Segment Open
(** A request without a peer address. *)
Definition reject_unresolved (mw : Middleware) (request : Request) : W (option Response) :=
  let config := mw_config mw in
  let* cached_ip := state st_client_ip in
  let* client_ip := on_sys (extract_client_ip request cached_ip config false) in
  set_state (fun s => s {{ st_client_ip := Some client_ip }}) ;;;
  if negb (client_ip =? UNKNOWN_CLIENT_IDENTITY)%string then ret None
  else
    _warn_no_client_address (fail_secure config) ;;;
    if negb (fail_secure config) then ret None
    else
      let* response := create_error_response config 403 "Client address could not be determined" in
      fire_block_hook config (on_block config) request UNRESOLVABLE_CLIENT_ADDRESS_CHECK_NAME
        "Client address could not be determined" "" false (Some (rs_status response)) ;;;
      ret (Some response).

Definition handle_passthrough (mw : Middleware) (request : Request) : V (option Response) :=
  let* excluded := is_path_excluded mw request in
  if excluded : bool then
    v_world (set_state (fun s => s {{ st_exclusion_scoped := true }})) ;;;
    ret None
  else if negb (has_client_host request) then v_world (reject_unresolved mw request)
  else ret None.

(** [call_next] runs the application. *)
Definition handle_security_bypass (mw : Middleware) (request : Request) (call_next : W Response)
  (route_config : option RouteConfig) : W (option Response) :=
  match route_config with
  | None => ret None
  | Some rc =>
      if negb (should_bypass_check "all" route_config) then ret None
      else
        let* safe_path := lift_res (display_endpoint (mw_config mw) (rq_path request)) in
        send_event mw "security_bypass" request "all_checks_bypassed" "Route configured to bypass all security checks"
          [("bypassed_checks", show_list (rc_bypassed_checks rc)); ("endpoint", safe_path)] ;;;
        if negb (passive_mode (mw_config mw)) then
          let* response := call_next in
          let* response := apply_modifier (mw_config mw) response in
          ret (Some response)
        else ret None
  end.
End bypass.

(** * Dispatching *)

Section dispatch.
Context `{Eng : Engine} `{C : !TTLCache string Z BAN_CACHE_SIZE (seconds LOCAL_CACHE_TTL_CAP_SECONDS)}
  `{P : !TTLCache string bool PATH_CACHE_SIZE PATH_CACHE_TTL}
  `{HC : !TTLCache string headers HEADERS_CACHE_SIZE HEADERS_CACHE_TTL} `{BS : !BehaviorServices}.

(** The parts that keep state between requests. *)
Record App : Type := mkApp {
  ap_world : World;
  ap_validator : RequestValidator;
  ap_pipeline : Pipeline;
  ap_trackers : Trackers
}.

#[local] Abbreviation A := (M App).

Definition a_world {B} (m : W B) : A B := zoom ap_world (fun w a => a {{ ap_world := w }}) m.
Definition a_validator {B} (m : M (World * RequestValidator) B) : A B :=
  zoom (fun a => (ap_world a, ap_validator a)) (fun p a => a {{ ap_world := fst p; ap_validator := snd p }}) m.
Definition a_pipeline {B} (m : M (World * Pipeline) B) : A B :=
  zoom (fun a => (ap_world a, ap_pipeline a)) (fun p a => a {{ ap_world := fst p; ap_pipeline := snd p }}) m.
Definition a_trackers {B} (m : M (World * Trackers) B) : A B :=
  zoom (fun a => (ap_world a, ap_trackers a)) (fun p a => a {{ ap_world := fst p; ap_trackers := snd p }}) m.

(** The middleware of an adapter: what its parts share, what its pipeline is rebuilt
    from, and the contexts of its processors. *)
Record Adapter : Type := mkAdapter {
  ad_mw : Middleware;
  ad_source : option BuildSource;
  ad_behavioral : BehavioralContext;
  ad_response : ResponseContext
}.

Context (ad : Adapter).
#[local] Abbreviation mw := (ad_mw ad).

(** The client of a request and the rules of its route, or a response. *)
Definition enter (request : Request) : A (Response + (string * option RouteConfig)) :=
  let* passthrough := a_validator (handle_passthrough mw request) in
  match passthrough with
  | Some response => ret (inl response)
  | None =>
      let* cached_ip := a_world (state st_client_ip) in
      let* client_ip := a_world (on_sys (extract_client_ip request cached_ip (mw_config mw) (mw_agent mw))) in
      let* route_config := a_world (get_route_config mw) in
      ret (inr (client_ip, route_config))
  end.

(** After the pipeline has let the request through. *)
Definition forward (request : Request) (call_next : W Response) (client_ip : string) (route_config : option RouteConfig)
  : A Response :=
  match route_config with
  | Some rc =>
      when (nonempty (rc_behavior_rules rc) && truthy client_ip)
        (a_trackers (process_usage_rules (ad_behavioral ad) request client_ip rc))
  | None => ret tt
  end ;;;
  let* start_time := a_world (on_sys time_time) in
  let* response := a_world call_next in
  let* end_time := a_world (on_sys time_time) in
  a_trackers (process_response (ad_response ad) request response (end_time - start_time) route_config
    (Some (process_return_rules (ad_behavioral ad))) None).

Definition dispatch (request : Request) (call_next : W Response) : A Response :=
  let* entered := enter request in
  match entered with
  | inl response => ret response
  | inr (client_ip, route_config) =>
      let* bypass := a_world (handle_security_bypass mw request call_next route_config) in
      match bypass with
      | Some response => ret response
      | None =>
          let* blocking := a_pipeline (execute mw (ad_source ad) request) in
          match blocking with
          | Some response => ret response
          | None => forward request call_next client_ip route_config
          end
      end
  end.
End dispatch.

(** * Requests that are let past, marked or refused on entry *)

Section passthrough.
Context `{Eng : Engine} `{C : !TTLCache string Z BAN_CACHE_SIZE (seconds LOCAL_CACHE_TTL_CAP_SECONDS)}
  `{P : !TTLCache string bool PATH_CACHE_SIZE PATH_CACHE_TTL}
  `{HC : !TTLCache string headers HEADERS_CACHE_SIZE HEADERS_CACHE_TTL}.
Context (mw : Middleware).
#[local] Abbreviation config := (mw_config mw).

Definition unresolvable (client_ip : string) : bool := (client_ip =? UNKNOWN_CLIENT_IDENTITY)%string && fail_secure config.

(** Only the surroundings change. *)
Definition same_but_sys (w w' : World) : Prop := w' = w {{ w_sys := w_sys w' }}.

Lemma on_sys_run {B} (m : M Sys B) w r : fst (m (w_sys w)) = r ->
  exists w', on_sys m w = (r, w') /\ same_but_sys w w'.
Proof. intros <-. unfold on_sys, zoom, same_but_sys. destruct (m (w_sys w)) as [r s]. eexists. split; [done|]. by destruct w. Qed.

Lemma warn_no_client_address_run b w : exists w', _warn_no_client_address b w = (Ok tt, w') /\ same_but_sys w w'.
Proof.
  apply on_sys_run. unfold warn_once, bind, gets. by destruct (bool_decide _).
Qed.

Lemma reject_unresolved_run request w : acceptable config -> custom_response_modifier config = None ->
  request_shown config request ->
  st_client_ip (w_state w) = None -> rq_client_host request = None \/ rq_client_host request = Some "" ->
  exists answer w' client, reject_unresolved mw request w = (Ok answer, w') /\
    (unresolvable client = false -> w_state w' = (w_state w) {{ st_client_ip := Some client }}) /\ canonical client /\
    (in_list "unix" (trusted_proxies config) = false -> client = UNKNOWN_CLIENT_IDENTITY) /\
    if unresolvable client then exists hs, answer = Some (mkResponse 403 (default "Client address could not be determined"
      (dget 403 (custom_error_responses config))) hs) else answer = None.
Proof.
  intros Ha Hm Hshown Hip Hhost. destruct (extract_client_ip_canonical request config false (w_sys w)) as (client & Hc & Hcan).
  unfold reject_unresolved. unfold bind at 1, state at 1, gets at 1. rewrite Hip.
  destruct (on_sys_run _ w _ Hc) as (w1 & H1 & Hw1). rewrite (bind_ok _ _ _ _ _ H1). unfold bind at 1, set_state at 1, modify at 1.
  set (w2 := w1 {{ w_state ::= _ }}).
  assert (in_list "unix" (trusted_proxies config) = false -> client = UNKNOWN_CLIENT_IDENTITY) as Hu.
  { intros Hx. unfold extract_client_ip in Hc. rewrite Hx in Hc. by destruct Hhost as [Hn|Hn]; rewrite Hn in Hc; injection Hc. }
  assert (w_state w2 = (w_state w) {{ st_client_ip := Some client }}) as Hs2 by (subst w2; rewrite Hw1; by destruct w1).
  destruct (unresolvable client) eqn:Hun; unfold unresolvable in Hun;
    (destruct (client =? UNKNOWN_CLIENT_IDENTITY)%string eqn:Hk; cbn [negb andb] in *; [|try done]).
  - destruct (warn_no_client_address_run (fail_secure config) w2) as (w3 & H3 & Hw3). rewrite (bind_ok _ _ _ _ _ H3), Hun. cbn [negb].
    destruct (create_error_response_run config 403 "Client address could not be determined" w3 Ha Hm) as (hs & w4 & H4).
    rewrite (bind_ok _ _ _ _ _ H4). edestruct fire_block_hook_run as [w5 H5]; [by right; apply Hshown|]. rewrite (bind_ok _ _ _ _ _ H5).
    eexists _, w5, client. unfold unresolvable. rewrite Hk, Hun. cbn. split_and!; try done. by eexists.
  - destruct (warn_no_client_address_run (fail_secure config) w2) as (w3 & H3 & Hw3). rewrite (bind_ok _ _ _ _ _ H3), Hun. cbn [negb].
    exists None, w3, client. unfold unresolvable. rewrite Hk, Hun. split_and!; try done. intros _. rewrite Hw3, <- Hs2. by destruct w2.
  - exists None, w2, client. unfold unresolvable. by rewrite Hk.
Qed.

(** What happens on entry, of a request whose texts can be shown.  [handle_passthrough] returns.  A request for an
    excluded path is marked and goes on; a request with a peer address goes on as it
    came; for one without, the client is resolved, canonical, and is the identity
    [unknown] unless the app trusts its Unix socket - and then, when errors are not
    tolerated, in passive mode too, the request is refused with status 403. *)
Theorem passthrough_spec request w v : memo_ok v -> acceptable config -> custom_response_modifier config = None ->
  request_shown config request -> st_client_ip (w_state w) = None ->
  exists answer w' v', handle_passthrough mw request (w, v) = (Ok answer, (w', v')) /\ memo_ok v' /\
    if path_is_excluded (ustr_of (rq_path request)) (map ustr_of (exclude_paths config))
    then answer = None /\ w_state w' = (w_state w) {{ st_exclusion_scoped := true }}
    else if has_client_host request then answer = None /\ w_state w' = w_state w
    else exists client, canonical client /\
      (in_list "unix" (trusted_proxies config) = false -> client = UNKNOWN_CLIENT_IDENTITY) /\
      if unresolvable client
      then exists hs, answer = Some (mkResponse 403 (default "Client address could not be determined"
             (dget 403 (custom_error_responses config))) hs)
      else answer = None /\ w_state w' = (w_state w) {{ st_client_ip := Some client }}.
Proof.
  intros Hv Ha Hm Hshown Hip. unfold handle_passthrough.
  destruct (is_path_excluded_run mw request w v Hv (proj1 (proj2 Hshown))) as (w1 & v1 & H1 & Hv1 & Hrep). rewrite (bind_ok _ _ _ _ _ H1).
  pose proof (proj1 Hrep) as Hst. destruct (path_is_excluded _ _).
  - eexists None, _, v1. split; [reflexivity|]. split; [done|]. split; [done|]. cbn. rewrite <- Hst. by destruct w1.
  - destruct (has_client_host request) eqn:Hh; cbn [negb]; [by exists None, w1, v1|].
    rewrite <- Hst in Hip. destruct (reject_unresolved_run request w1 Ha Hm Hshown Hip) as (answer & w2 & client & H2 & Hs & Hcan & Hu & Hr).
    { revert Hh. unfold has_client_host. destruct (rq_client_host request) as [[|]|]; auto; discriminate. }
    exists answer, w2, v1. unfold v_world, zoom. cbn [fst snd]. rewrite H2. split; [done|]. split; [done|].
    exists client. split; [done|]. split; [done|]. destruct (unresolvable client); [done|]. by rewrite Hs, Hst.
Qed.
End passthrough.

(** * Who reaches the application *)

Section who.
Context `{Eng : Engine} `{C : !TTLCache string Z BAN_CACHE_SIZE (seconds LOCAL_CACHE_TTL_CAP_SECONDS)}
  `{P : !TTLCache string bool PATH_CACHE_SIZE PATH_CACHE_TTL}
  `{HC : !TTLCache string headers HEADERS_CACHE_SIZE HEADERS_CACHE_TTL} `{BS : !BehaviorServices}.
Context (ad : Adapter).
#[local] Abbreviation mw := (ad_mw ad).

(** The request has a client, and its route is resolved. *)
Definition entered (request : Request) (a : App) (client_ip : string) (route_config : option RouteConfig) (a1 : App) : Prop :=
  enter ad request a = (Ok (inr (client_ip, route_config)), a1).

(** The route of the request lets it past every check. *)
Definition bypasses_everything (route_config : option RouteConfig) : bool :=
  is_some route_config && should_bypass_check "all" route_config && negb (passive_mode (mw_config mw)).
#[local] Instance same_rules_preorder : PreOrder same_rules.
Proof using Type. split; [by split|]. intros ? ? ? [] []. split; congruence. Qed.

Lemma d_sys_same_rules : ignores_sys same_rules.
Proof using Type. intros A m w. unfold d_sys, zoom. destruct (m (dg_sys w)). by destruct w. Qed.

Lemma decoration_local d func w : local (id_of w func) func w (snd (decorate d func w)).
Proof using Type.
  destruct (decorate_shape d) as (pre & body & [Hrun Hpre Hbody]). rewrite Hrun.
  pose proof (Hpre same_rules _ d_sys_same_rules w) as [Hf Hd]. unfold bind at 1. destruct (pre w) as [[[]|e] w0]; cbn [snd] in *.
  2: { split; intros; rewrite ?Hf, ?Hd; auto. }
  assert (local (id_of w func) func w w0) as H0 by (split; intros; rewrite ?Hf, ?Hd; auto).
  etransitivity; [exact H0|]. rewrite <- Hf, <- Hd. unfold decorator.
  destruct (ensure_run func w0) as (w1 & He & H1). rewrite (bind_ok _ _ _ _ _ He). set (r := id_of w0 func) in *.
  etransitivity; [exact H1|].
  match goal with |- local _ _ _ (snd (?m w1)) => enough (keeps (local r func) m) as Hk by apply Hk end.
  apply keeps_bind; [exact _| |intros _].
  - apply (keeps_weaken (within r)); [intros ? ?; by apply within_local|].
    apply Hbody; [exact _|apply d_sys_within| |]; intros; [apply write_attr_within|apply write_uncounted_within].
  - unfold _apply_route_config, d_route_id. keeps_steps. apply stamp_local.
Qed.

Lemma run_decorations_ind (R : Decorating -> Decorating -> Prop) `{!PreOrder R} l w :
  (forall d func w, (d, func) ∈ l -> R w (snd (decorate d func w))) -> R w (run_decorations l w).
Proof using Type.
  revert w. induction l as [|[d func] l IH]; intros w H; cbn [run_decorations]; [reflexivity|].
  etransitivity; [apply H; left|]. apply IH. intros d' g w' Hin. apply H. by right.
Qed.
(* ===== verification/Telemetry.v ===== *)
(** The fan-out of events and metrics to several handlers, and what is added to them on
    the way ([guard_core/core/events/composite_handler.py], [enricher.py]).

    The handlers - the agent, OpenTelemetry, Logfire - are known by names and are a
    parameter: any of their operations may raise, and what they do is their own. *)
From S2P Require Import Prelude PyStr PyDict IpAddr Sys Sample Config Redaction Request IpExtraction TTL Redis IpBan RateLimit Cloud.
From S2P Require Import Json SecurityHeaders AccessControl LiveConfig DynamicRules Middleware Helpers Behavior Responses.

Class TelemetryHandlers `{E : Env} : Type := {
  handler_send_event : string -> agent_event -> M Sys unit;
  handler_send_metric : string -> agent_metric -> M Sys unit;
  handler_initialize_redis : string -> M Sys unit;
  handler_start : string -> M Sys unit;
  handler_stop : string -> M Sys unit;
  handler_flush_buffer : string -> M Sys unit;
  handler_get_dynamic_rules : string -> M Sys (option DynamicRules);
  handler_health_check : string -> M Sys bool
}.

(** * Enrichment *)

(** The fields of the configuration that it reads. *)
Record TelemetryConfig : Type := mkTelemetryConfig {
  agent_project_id : option string;
  otel_service_name : string;
  otel_resource_attributes : list (string * string)
}.

Definition _THREAT_SCORE_MAP : list (string * Z) := [
  ("penetration_attempt", 90); ("ip_banned", 70); ("emergency_mode_activated", 60); ("ip_blocked", 50);
  ("behavioral_violation", 50); ("cloud_blocked", 50); ("country_blocked", 50); ("decorator_violation", 50);
  ("authentication_failed", 50); ("emergency_mode_block", 50); ("dynamic_rule_violation", 50); ("pattern_detected", 50);
  ("suspicious_request", 50); ("dynamic_rule_applied", 40); ("csp_violation", 40); ("content_filtered", 40);
  ("custom_request_check", 40); ("decoding_error", 40); ("redis_error", 40); ("ip_ban_failed", 40);
  ("detection_engine_callback_error", 40); ("pattern_anomaly_timeout", 40); ("pattern_anomaly_slow_execution", 40);
  ("pattern_anomaly_statistical_anomaly", 40); ("access_denied", 30); ("user_agent_blocked", 30); ("security_bypass", 30);
  ("rate_limited", 20); ("geo_lookup_failed", 20); ("redis_connection", 20); ("route_unresolved", 20); ("ip_unbanned", 10);
  ("https_enforced", 10); ("dynamic_rule_updated", 10); ("path_excluded", 10); ("pattern_added", 10); ("pattern_removed", 10);
  ("rate_limit_script_reloaded", 10); ("security_headers_applied", 10)
]%Z.

Definition _DEFAULT_THREAT_SCORE : Z := 20.
Definition _BEHAVIOR_CORRELATION_WINDOW_SECONDS : Z := 300.

Definition score_for (event_type : string) : Z := default _DEFAULT_THREAT_SCORE (dget event_type _THREAT_SCORE_MAP).

Section enricher.
Context `{E : Env} `{P : !TTLCache string bool PATH_CACHE_SIZE PATH_CACHE_TTL}.

(** [EnrichmentContext]; the handlers as they are when an event is enriched. *)
Record EnrichmentContext : Type := mkEnrichment {
  ec_config : TelemetryConfig;
  ec_rules : option DynamicRuleManager;
  ec_tracker : option BehaviorTracker
}.

(** What an event carries besides: [metadata], and the [tags] of a metric. *)
Abbreviation bag := (list (string * string)).

Definition _apply_identity (ctx : EnrichmentContext) (b : bag) : bag :=
  let cfg := ec_config ctx in
  let b := match agent_project_id cfg with Some (String _ _ as id) => dset "guard.project_id" id b | _ => b end in
  let b := dset "guard.service.name" (otel_service_name cfg) b in
  match dget "deployment.environment" (otel_resource_attributes cfg) with
  | Some (String _ _ as env) => dset "guard.deployment.environment" env b
  | _ => b
  end.

Definition _apply_threat_score (e : agent_event) (b : bag) : bag :=
  if truthy (ev_type e) then dset "guard.threat_score" (string_of_Z (score_for (ev_type e))) b else b.

Definition _apply_rule_correlation (ctx : EnrichmentContext) (e : agent_event) (b : bag) : bag :=
  match ec_rules ctx with
  | Some rule_handler =>
      match match_event rule_handler e with
      | Some (rule_id, rule_version) => dset "guard.rule.version" (string_of_Z rule_version) (dset "guard.rule.id" rule_id b)
      | None => b
      end
  | None => b
  end.

Definition _apply_behavior_correlation (ctx : EnrichmentContext) (e : agent_event) (b : bag) : M Sys bag :=
  match ec_tracker ctx with
  | Some tracker =>
      if negb (truthy (ev_ip e)) then ret b
      else
        let window_seconds := _BEHAVIOR_CORRELATION_WINDOW_SECONDS in
        let* count := zoom (fun s => (s, tracker)) (fun p _ => fst p) (get_recent_event_count (ev_ip e) window_seconds) in
        let b := dset "guard.behavior.recent_event_count" (string_of_Z (Z.of_nat count)) b in
        let* now := time_time in
        let bucket := (now / seconds window_seconds)%Z in
        let raw := ev_ip e +:+ "|" +:+ otel_service_name (ec_config ctx) +:+ "|" +:+ string_of_Z bucket in
        ret (dset "guard.behavior.correlation_key" (stake 16 (sha256_hex raw)) b)
  | None => ret b
  end.

(** The event as it is sent on; nothing here raises. *)
Definition enrich_event (ctx : EnrichmentContext) (e : agent_event) : M Sys agent_event :=
  let b := _apply_rule_correlation ctx e (_apply_threat_score e (_apply_identity ctx (ev_meta e))) in
  let* b := _apply_behavior_correlation ctx e b in
  ret (e {{ ev_meta := b }}).

Definition enrich_metric (ctx : EnrichmentContext) (m : agent_metric) : agent_metric := m {{ met_tags ::= _apply_identity ctx }}.
End enricher.

(** * The composite handler *)

Section composite.
Context `{TH : TelemetryHandlers} `{P : !TTLCache string bool PATH_CACHE_SIZE PATH_CACHE_TTL}.

Record CompositeAgentHandler : Type := mkComposite {
  _handlers : list string;
  _event_filter : EventFilter;
  _enricher : option EnrichmentContext;
  _started : bool;
  _failed_handlers : list string
}.

Definition CompositeAgentHandler_init (handlers : list string) (event_filter : option EventFilter)
  (enricher : option EnrichmentContext) : CompositeAgentHandler :=
  mkComposite handlers (default (mkFilter [] []) event_filter) enricher false [].

Definition degraded (c : CompositeAgentHandler) : bool := _started c && nonempty (_failed_handlers c).

(** [try: await handler.<operation>(...)], [except Exception: logger.exception(...)] *)
Definition attempted (failure : string) (m : M Sys unit) : M Sys unit := catch any_exn m (fun _ => log ERROR failure).

Definition composite_send_event (c : CompositeAgentHandler) (e : agent_event) : M Sys unit :=
  if truthy (ev_type e) && negb (is_event_allowed (_event_filter c) (ev_type e)) then ret tt
  else
    let* e := match _enricher c with Some ctx => enrich_event ctx e | None => ret e end in
    for_each (_handlers c) (fun handler => attempted "handler.send_event failed" (handler_send_event handler e)).

Definition composite_send_metric (c : CompositeAgentHandler) (m : agent_metric) : M Sys unit :=
  if truthy (met_type m) && negb (is_metric_allowed (_event_filter c) (met_type m)) then ret tt
  else
    let m := match _enricher c with Some ctx => enrich_metric ctx m | None => m end in
    for_each (_handlers c) (fun handler => attempted "handler.send_metric failed" (handler_send_metric handler m)).

Definition composite_initialize_redis (c : CompositeAgentHandler) : M Sys unit :=
  for_each (_handlers c) (fun handler => attempted "handler.initialize_redis failed" (handler_initialize_redis handler)).

Definition composite_stop (c : CompositeAgentHandler) : M Sys unit :=
  for_each (_handlers c) (fun handler => attempted "handler.stop failed" (handler_stop handler)).

Definition composite_flush_buffer (c : CompositeAgentHandler) : M Sys unit :=
  for_each (_handlers c) (fun handler => attempted "handler.flush_buffer failed" (handler_flush_buffer handler)).

#[local] Abbreviation K := (M (Sys * CompositeAgentHandler)).

Definition start_handler (handler : string) : K unit :=
  catch any_exn (sys (handler_start handler)) (fun e =>
    modify (fun w => (fst w, (snd w) {{ _failed_handlers ::= fun l => l ++ [handler] }})) ;;;
    sys (log ERROR ("Handler " +:+ handler +:+ " failed to start: " +:+ exn_message e))).

Definition composite_start : K unit :=
  modify (fun w => (fst w, (snd w) {{ _failed_handlers := [] }})) ;;;
  let* handlers := gets (fun w => _handlers (snd w)) in
  for_each handlers start_handler ;;;
  modify (fun w => (fst w, (snd w) {{ _started := true }})).

Fixpoint first_rules (handlers : list string) : M Sys (option DynamicRules) :=
  match handlers with
  | [] => ret None
  | handler :: handlers' =>
      let* result := catch any_exn (handler_get_dynamic_rules handler) (fun _ =>
        log ERROR "handler.get_dynamic_rules failed" ;;; ret None) in
      match result with Some rules => ret (Some rules) | None => first_rules handlers' end
  end.

Definition composite_get_dynamic_rules (c : CompositeAgentHandler) : M Sys (option DynamicRules) := first_rules (_handlers c).

Fixpoint health_results (handlers : list string) : M Sys (list bool) :=
  match handlers with
  | [] => ret []
  | handler :: handlers' =>
      let* result := catch any_exn (handler_health_check handler) (fun _ =>
        log ERROR "handler.health_check failed" ;;; ret false) in
      let* results := health_results handlers' in
      ret (result :: results)
  end.

Definition composite_health_check (c : CompositeAgentHandler) : M Sys bool :=
  let* results := health_results (_handlers c) in
  ret (forallb id results).
End composite.

(** * What reaches the handlers *)

Section facts.
Context `{TH : TelemetryHandlers} `{P : !TTLCache string bool PATH_CACHE_SIZE PATH_CACHE_TTL}.

(** Keys of the enrichment. *)
Definition enrichment_key (k : string) : bool := startswith k "guard.".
Segment Closed
What belongs in the answer is each line of the data that has the word "DynamicRules".

▶ Your solution:
From S2P Require Import Json SecurityHeaders AccessControl LiveConfig DynamicRules Middleware Helpers Behavior Responses.
  handler_get_dynamic_rules : string -> M Sys (option DynamicRules);
Fixpoint first_rules (handlers : list string) : M Sys (option DynamicRules) :=
Definition composite_get_dynamic_rules (c : CompositeAgentHandler) : M Sys (option DynamicRules) := first_rules (_handlers c).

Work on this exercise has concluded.